Okamura Hiroshi, Minamikawa Shingo, Skaug Hans J, Kishiro Toshiya
National Research Institute of Far Seas Fisheries, Fisheries Research Agency, 2-12-4 Fukuura, Kanazawa-ku, Yokohama, Kanagawa, 236-8648, Japan.
Biometrics. 2012 Jun;68(2):504-13. doi: 10.1111/j.1541-0420.2011.01689.x. Epub 2011 Oct 12.
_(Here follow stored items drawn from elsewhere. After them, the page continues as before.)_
(* ===== verification/Coins.v ===== *)
(** * The coins table

    Models lib/storage/src/coins_kv.c, the table of unspent outputs keyed by (txid, vout),
    and the production resolver of app/jobs/src/utxo_apply_stage.c that reads it.  The table
    is a finite map.  SQLite returns the rows of a query in an order of its own choice: the
    scan is a parameter ([RowScan]) of which only its documented behaviour, each matching
    row once, is assumed ([RowScanOk]). *)

From stdpp Require Import gmap.
From S2P Require Import Prelude Serialize Script Transaction CoinsMath.

#[export] Instance outpoint_countable : Countable outpoint.
Proof.
  refine (inj_countable' (fun o => (op_hash o, op_n o)) (fun p => {| op_hash := p.1; op_n := p.2 |}) _).
  by intros [].
Defined.

Record coin := Coin {
  coin_value : Z;
  coin_height : Z;
  coin_coinbase : bool;
  coin_script : script;
}.

#[export] Instance coin_eq_dec : EqDecision coin.
Proof. solve_decision. Defined.

Abbreviation coins_table := (gmap outpoint coin).

(** ** Writing *)

(** INSERT OR REPLACE *)
Definition coins_kv_add (op : outpoint) (value height : Z) (is_coinbase : bool) (sc : script)
    (t : coins_table) : coins_table :=
  <[op := {| coin_value := value; coin_height := i32 height; coin_coinbase := is_coinbase; coin_script := sc |}]> t.

(** DELETE: succeeds also when there is no such row *)
Definition coins_kv_spend (op : outpoint) (t : coins_table) : coins_table := delete op t.

(** ** Reading *)

Definition coins_kv_exists (t : coins_table) (op : outpoint) : bool := bool_decide (is_Some (t !! op)).

(** The rows of a transaction, in table order *)
Definition txid_rows (t : coins_table) (txid : uint256_t) : list (Z * coin) :=
  omap (fun '(op, c) => if bool_decide (op_hash op = txid) then Some (op_n op, c) else None) (map_to_list t).

Class RowScan := scan_rows : coins_table -> uint256_t -> list (Z * coin).

Class RowScanOk `{RowScan} := scan_rows_perm : forall t txid, scan_rows t txid ≡ₚ txid_rows t txid.

Definition max_vout (rows : list (Z * coin)) : Z :=
  foldl (fun m r => if r.1 >? m then r.1 else m) 0 rows.

(** The second pass of the query: fill the output array. *)
Definition fill_vouts (num_vout : Z) (l : list tx_out) (rows : list (Z * coin)) : list tx_out :=
  foldl (fun l r =>
    if r.1 >=? num_vout then l
    else <[Z.to_nat r.1 := {| value := coin_value r.2; script_pub_key := take (Z.to_nat MAX_SCRIPT_SIZE) (coin_script r.2) |}]> l)
    l rows.

Section Scan.
Context `{RowScan}.

(** Height and coinbase flag of the record are those of the first row. *)
Definition coins_kv_get_coins (t : coins_table) (txid : uint256_t) : option coins :=
  match scan_rows t txid with
  | [] => None
  | ((_, c0) :: _) as rows =>
      let num_vout := u32 (max_vout rows + 1) in
      Some (coins_math_cleanup
        {| is_coinbase := coin_coinbase c0;
           coins_vout := fill_vouts num_vout (replicate (Z.to_nat num_vout) tx_out_set_null) rows;
           coins_height := coin_height c0;
           coins_version := 1 |})
  end.

Definition UTXO_APPLY_SCRIPT_MAX : Z := 10000.

Record utxo_apply_lookup := UtxoApplyLookup {
  lk_found : bool;
  lk_value : Z;
  lk_height : Z;
  lk_coinbase : bool;
  lk_script : script;
}.

Definition lookup_absent : utxo_apply_lookup :=
  {| lk_found := false; lk_value := 0; lk_height := 0; lk_coinbase := false; lk_script := [] |}.

(** [None]: the resolver failed *)
Definition projection_live_lookup (t : coins_table) (op : outpoint) : option utxo_apply_lookup :=
  match coins_kv_get_coins t (op_hash op) with
  | None => Some lookup_absent
  | Some c =>
      match coins_vout c !! Z.to_nat (op_n op) with
      | None => Some lookup_absent
      | Some o =>
          if tx_out_is_null o then Some lookup_absent
          else if zlen (script_pub_key o) >? UTXO_APPLY_SCRIPT_MAX then None
          else Some {| lk_found := true; lk_value := value o;
                       lk_height := if coins_height c <? 0 then 0 else u32 (coins_height c);
                       lk_coinbase := is_coinbase c; lk_script := script_pub_key o |}
      end
  end.

End Scan.

(** ** Well-formed tables *)

Definition coin_row_ok (op : outpoint) (c : coin) : Prop :=
  0 <= op_n op < 2 ^ 32 - 1 /\ 0 <= coin_value c <= MAX_MONEY /\ 0 <= coin_height c < 2 ^ 31 /\
  zlen (coin_script c) <= MAX_SCRIPT_SIZE.

Definition table_ok (t : coins_table) : Prop := map_Forall coin_row_ok t.

(** The outputs of one transaction were created together. *)
Definition txid_uniform (t : coins_table) : Prop := forall op op' c c',
  t !! op = Some c -> t !! op' = Some c' -> op_hash op = op_hash op' ->
  coin_height c = coin_height c' /\ coin_coinbase c = coin_coinbase c'.

(** What the resolver is meant to return *)
Definition live_coin (t : coins_table) (op : outpoint) : utxo_apply_lookup :=
  match t !! op with
  | None => lookup_absent
  | Some c => {| lk_found := true; lk_value := coin_value c; lk_height := coin_height c;
                 lk_coinbase := coin_coinbase c; lk_script := coin_script c |}
  end.

(** ** The resolver reads the table *)

Lemma txid_rows_spec (t : coins_table) txid v c :
  (v, c) ∈ txid_rows t txid <-> t !! {| op_hash := txid; op_n := v |} = Some c.
Proof.
  unfold txid_rows. rewrite list_elem_of_omap. split.
  - intros ([op c'] & Hin & E). apply elem_of_map_to_list in Hin. case_bool_decide as Hh; [|done].
    injection E as <- <-. subst txid. by destruct op.
  - intros Hl. exists ({| op_hash := txid; op_n := v |}, c). split; [by apply elem_of_map_to_list|].
    by rewrite bool_decide_true.
Qed.

Lemma txid_rows_nodup (t : coins_table) txid : NoDup (txid_rows t txid).*1.
Proof.
  unfold txid_rows. pose proof (NoDup_fst_map_to_list t) as Hnd.
  induction (map_to_list t) as [|[op c] l IH]; [constructor|].
  cbn [fmap list_fmap omap list_omap]. apply NoDup_cons in Hnd as [Hni Hnd]. specialize (IH Hnd).
  case_bool_decide as Hh; [|done]. cbn [fmap list_fmap]. apply NoDup_cons. split; [|done].
  intros ([v c'] & Ev & ([op' c''] & Hin & E)%list_elem_of_omap)%list_elem_of_fmap.
  case_bool_decide as Hh'; [|done]. injection E as E <-. apply Hni. apply list_elem_of_fmap.
  exists (op', c''). split; [|done]. destruct op, op'; simpl in *. by subst.
Qed.

Lemma max_vout_ge rows m v c : (v, c) ∈ rows ->
  v <= foldl (fun m r => if r.1 >? m then r.1 else m) m (rows : list (Z * coin)).
Proof.
  assert (forall rows m, m <= foldl (fun m r => if r.1 >? m then r.1 else m) m (rows : list (Z * coin))) as Hmono.
  { clear. induction rows as [|r rows IH]; intros m; [done|]. cbn [foldl].
    destruct (Z.gtb_spec r.1 m); [etrans; [|apply IH]; lia|apply IH]. }
  revert m. induction rows as [|r rows IH]; intros m Hin; [by apply elem_of_nil in Hin|].
  cbn [foldl]. apply elem_of_cons in Hin as [<-|Hin]; [|by apply IH].
  cbn [fst]. etrans; [|apply Hmono]. destruct (Z.gtb_spec v m); lia.
Qed.

Lemma max_vout_lt rows m b : m < b -> (forall r, r ∈ rows -> r.1 < b) ->
  foldl (fun m r => if r.1 >? m then r.1 else m) m (rows : list (Z * coin)) < b.
Proof.
  revert m. induction rows as [|r rows IH]; intros m Hm Hr; [done|]. cbn [foldl]. apply IH.
  - destruct (Z.gtb_spec r.1 m); [apply Hr; left|done].
  - intros r' Hin. apply Hr. by right.
Qed.

(** Where each row ends up in the output array *)
Lemma fill_vouts_lookup num rows l n : NoDup rows.*1 -> (forall r, r ∈ rows -> 0 <= r.1 < num) ->
  length l = Z.to_nat num -> 0 <= n < num ->
  fill_vouts num l rows !! Z.to_nat n =
  match list_find (fun r : Z * coin => r.1 = n) rows with
  | Some (_, r) => Some {| value := coin_value r.2; script_pub_key := take (Z.to_nat MAX_SCRIPT_SIZE) (coin_script r.2) |}
  | None => l !! Z.to_nat n
  end.
Proof.
  revert l. induction rows as [|r rows IH]; intros l Hnd Hr Hl Hn; [done|].
  unfold fill_vouts. cbn [foldl list_find]. fold (fill_vouts num).
  cbn [fmap list_fmap] in Hnd. apply NoDup_cons in Hnd as [Hni Hnd].
  pose proof (Hr r ltac:(left)) as Hr0. replace (r.1 >=? num) with false by lia.
  change (foldl _ ?l rows) with (fill_vouts num l rows).
  rewrite IH; [|done|intros; apply Hr; by right|by rewrite length_insert|done].
  destruct (decide (r.1 = n)) as [<-|Hne].
  - destruct (list_find _ rows) as [[i r']|] eqn:E.
    + apply list_find_Some in E as (Hi & E' & _). exfalso. apply Hni. rewrite <- E'.
      apply list_elem_of_fmap. exists r'. split; [done|]. by eapply list_elem_of_lookup_2.
    + rewrite list_lookup_insert_eq by lia. done.
  - destruct (list_find _ rows) as [[i r']|] eqn:E; [done|].
    by rewrite list_lookup_insert_ne by lia.
Qed.

Lemma drop_nulls_suffix l : exists pre, l = pre ++ drop_nulls l /\ Forall (fun o => tx_out_is_null o = true) pre.
Proof.
  induction l as [|o l (pre & E & Hp)]; [by exists []|]. cbn [drop_nulls].
  destruct (tx_out_is_null o) eqn:Eo; [|by exists []].
  exists (o :: pre). split; [cbn [app]; by rewrite <- E|by constructor].
Qed.

(** Trimming only removes null outputs. *)
Lemma cleanup_lookup c n :
  coins_vout (coins_math_cleanup c) !! n = coins_vout c !! n \/
  coins_vout (coins_math_cleanup c) !! n = None /\
    exists o, coins_vout c !! n = Some o /\ tx_out_is_null o = true.
Proof.
  unfold coins_math_cleanup, with_vout. cbn [coins_vout]. set (l := coins_vout c).
  destruct (drop_nulls_suffix (reverse l)) as (pre & E & Hp).
  apply (f_equal reverse) in E. rewrite reverse_involutive, reverse_app in E.
  set (k := reverse (drop_nulls (reverse l))) in E |- *. clearbody k. rewrite E.
  destruct (decide (n < length k)%nat) as [Hn|Hn].
  { left. by rewrite lookup_app_l. }
  rewrite lookup_app_r by lia. rewrite (lookup_ge_None_2 k) by lia.
  destruct (reverse pre !! (n - length k)%nat) as [o|] eqn:Eo; [right|by left].
  split; [done|]. exists o. split; [done|]. apply Forall_reverse in Hp.
  by eapply (Forall_lookup_1 _ _ _ _ Hp).
Qed.

Section Resolve.
Context `{RowScanOk}.

Lemma scan_rows_spec t txid v c :
  (v, c) ∈ scan_rows t txid <-> t !! {| op_hash := txid; op_n := v |} = Some c.
Proof. rewrite scan_rows_perm. apply txid_rows_spec. Qed.

Lemma scan_rows_nodup t txid : NoDup (scan_rows t txid).*1.
Proof. rewrite scan_rows_perm. apply txid_rows_nodup. Qed.

(** The resolver returns the row of the outpoint itself, whatever the order of the scan. *)
Lemma live_lookup_spec t op : table_ok t -> txid_uniform t -> 0 <= op_n op ->
  projection_live_lookup t op = Some (live_coin t op).
Proof.
  intros Hok Hun Hn. unfold projection_live_lookup, coins_kv_get_coins, live_coin.
  pose proof (scan_rows_nodup t (op_hash op)) as Hnd.
  assert (forall v c, (v, c) ∈ scan_rows t (op_hash op) -> coin_row_ok {| op_hash := op_hash op; op_n := v |} c) as Hrow.
  { intros v c Hin%scan_rows_spec. by apply (Hok _ _ Hin). }
  assert (forall v c, (v, c) ∈ scan_rows t (op_hash op) <-> t !! {| op_hash := op_hash op; op_n := v |} = Some c)
    as Hspec by (intros; apply scan_rows_spec).
  destruct (scan_rows t (op_hash op)) as [|[v0 c0] rest] eqn:Er.
  { destruct (t !! op) as [c|] eqn:El; [|done]. exfalso. apply (elem_of_nil (op_n op, c)).
    apply Hspec. by destruct op. }
  set (rows := (v0, c0) :: rest) in *.
  assert (0 <= max_vout rows < 2 ^ 32 - 1) as Hmax.
  { split; [etrans; [|eapply (max_vout_ge rows 0 v0 c0); left]; apply (Hrow v0 c0 ltac:(left))|].
    apply max_vout_lt; [lia|]. intros [v c] Hin. apply (Hrow v c Hin). }
  rewrite uwrap_small by (unfold is_u; lia). set (num := max_vout rows + 1).
  assert (forall r, r ∈ rows -> 0 <= r.1 < num) as Hr.
  { intros [v c] Hin. pose proof (Hrow v c Hin) as (Hv & _). pose proof (max_vout_ge rows 0 v c Hin) as Hm.
    fold (max_vout rows) in Hm. cbn [op_n fst] in *. unfold num. lia. }
  set (cs := {| is_coinbase := _; coins_vout := _; coins_height := _; coins_version := _ |}).
  assert (coins_height (coins_math_cleanup cs) = coin_height c0) as -> by done.
  assert (is_coinbase (coins_math_cleanup cs) = coin_coinbase c0) as -> by done.
  destruct (t !! op) as [c|] eqn:El.
  - assert ((op_n op, c) ∈ rows) as Hin by (apply Hspec; by destruct op).
    pose proof (Hrow _ _ Hin) as (_ & Hval & Hh & Hs). pose proof (Hr _ Hin) as Hb. simpl in Hb.
    assert (coins_vout cs !! Z.to_nat (op_n op) = Some {| value := coin_value c; script_pub_key := coin_script c |}) as Ec.
    { unfold cs. cbn [coins_vout]. rewrite fill_vouts_lookup; [|done|done|by rewrite length_replicate|done].
      destruct (list_find _ rows) as [[i [v c']]|] eqn:Ef.
      - apply list_find_Some in Ef as (Hi & E' & _). simpl in E'. subst v.
        apply list_elem_of_lookup_2, Hspec in Hi. assert (op = OutPoint (op_hash op) (op_n op)) as Eop by (by destruct op).
        rewrite <- Eop, El in Hi. injection Hi as <-. cbn [snd]. rewrite take_ge; [done|].
        unfold zlen, MAX_SCRIPT_SIZE in *. lia.
      - apply list_find_None in Ef. rewrite Forall_forall in Ef. by destruct (Ef _ Hin). }
    assert (tx_out_is_null {| value := coin_value c; script_pub_key := coin_script c |} = false) as Enull.
    { unfold tx_out_is_null. simpl. lia. }
    destruct (cleanup_lookup cs (Z.to_nat (op_n op))) as [->|(_ & o & E' & En)];
      [|rewrite Ec in E'; injection E' as <-; congruence].
    rewrite Ec, Enull. cbn [script_pub_key value]. replace (zlen _ >? _) with false by
      (unfold UTXO_APPLY_SCRIPT_MAX, MAX_SCRIPT_SIZE in *; lia).
    assert (t !! {| op_hash := op_hash op; op_n := v0 |} = Some c0) as Hc0 by (apply Hspec; left).
    destruct (Hun _ _ _ _ Hc0 El eq_refl) as [-> ->]. replace (_ <? 0) with false by lia.
    by rewrite uwrap_small by (unfold is_u; lia).
  - assert (coins_vout cs !! Z.to_nat (op_n op) = None \/
            coins_vout cs !! Z.to_nat (op_n op) = Some tx_out_set_null) as Hc.
    { unfold cs. cbn [coins_vout]. destruct (decide (op_n op < num)) as [Hlt|Hge].
      - rewrite fill_vouts_lookup; [|done|done|by rewrite length_replicate|lia].
        destruct (list_find _ rows) as [[i [v c']]|] eqn:Ef.
        + apply list_find_Some in Ef as (Hi & E' & _). simpl in E'. subst v.
          apply list_elem_of_lookup_2, Hspec in Hi. assert (op = OutPoint (op_hash op) (op_n op)) as Eop by (by destruct op).
          by rewrite <- Eop, El in Hi.
        + right. apply lookup_replicate_2. lia.
      - left. apply lookup_ge_None_2. assert (forall r l, length (fill_vouts num l r) = length l) as Hlen.
        { intros r. induction r as [|x r IH]; intros l; [done|]. unfold fill_vouts. cbn [foldl].
          change (foldl _ ?l r) with (fill_vouts num l r). rewrite IH. case_if; [done|]. by rewrite length_insert. }
        rewrite Hlen, length_replicate. lia. }
    destruct (cleanup_lookup cs (Z.to_nat (op_n op))) as [->|(-> & _)]; [|done].
    by destruct Hc as [-> | ->].
Qed.

End Resolve.

(** Rows in the order of the table: one order a scan can have *)
Definition key_order : RowScan := txid_rows.

Lemma key_order_ok : @RowScanOk key_order.
Proof. intros t txid. reflexivity. Qed.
Line transect sampling is one of the most widely used methods for estimating the size of wild animal populations. An assumption in standard line transect sampling is that all the animals on the trackline are detected without fail. This assumption tends to be violated for marine mammals with surfacing/diving behaviors. The detection probability on the trackline is estimated using duplicate sightings from double-platform line transect methods. The double-platform methods, however, are insufficient to estimate the abundance of long-diving animals because these animals can be completely missed while the observers pass. We developed a more flexible hazard probability model that incorporates information on surfacing/diving patterns obtained from telemetry data. The model is based on a stochastic point process and is statistically tractable. A simulation study showed that the new model provides near-unbiased abundance estimates, whereas the traditional hazard rate and hazard probability models produce considerably biased estimates. As an illustration, we applied the model to data on the Baird's beaked whale (Berardius bairdii) in the western North Pacific.
样线抽样是估计野生动物种群数量最常用的方法之一。标准样线抽样的一个假设是,样线上的所有动物都能被无一遗漏地检测到。对于具有浮出水面/潜水行为的海洋哺乳动物来说,这一假设往往会被违反。样线上的检测概率是使用双平台样线法的重复观测来估计的。然而,双平台方法不足以估计长时间潜水动物的数量,因为当观测者经过时,这些动物可能会完全错过。我们开发了一种更灵活的风险概率模型,该模型纳入了从遥测数据中获得的浮出水面/潜水模式信息。该模型基于一个随机点过程,在统计上易于处理。一项模拟研究表明,新模型提供了近乎无偏的数量估计,而传统的风险率和风险概率模型产生了相当大的偏差估计。作为一个例证,我们将该模型应用于北太平洋西部的贝氏喙鲸(Berardius bairdii)的数据。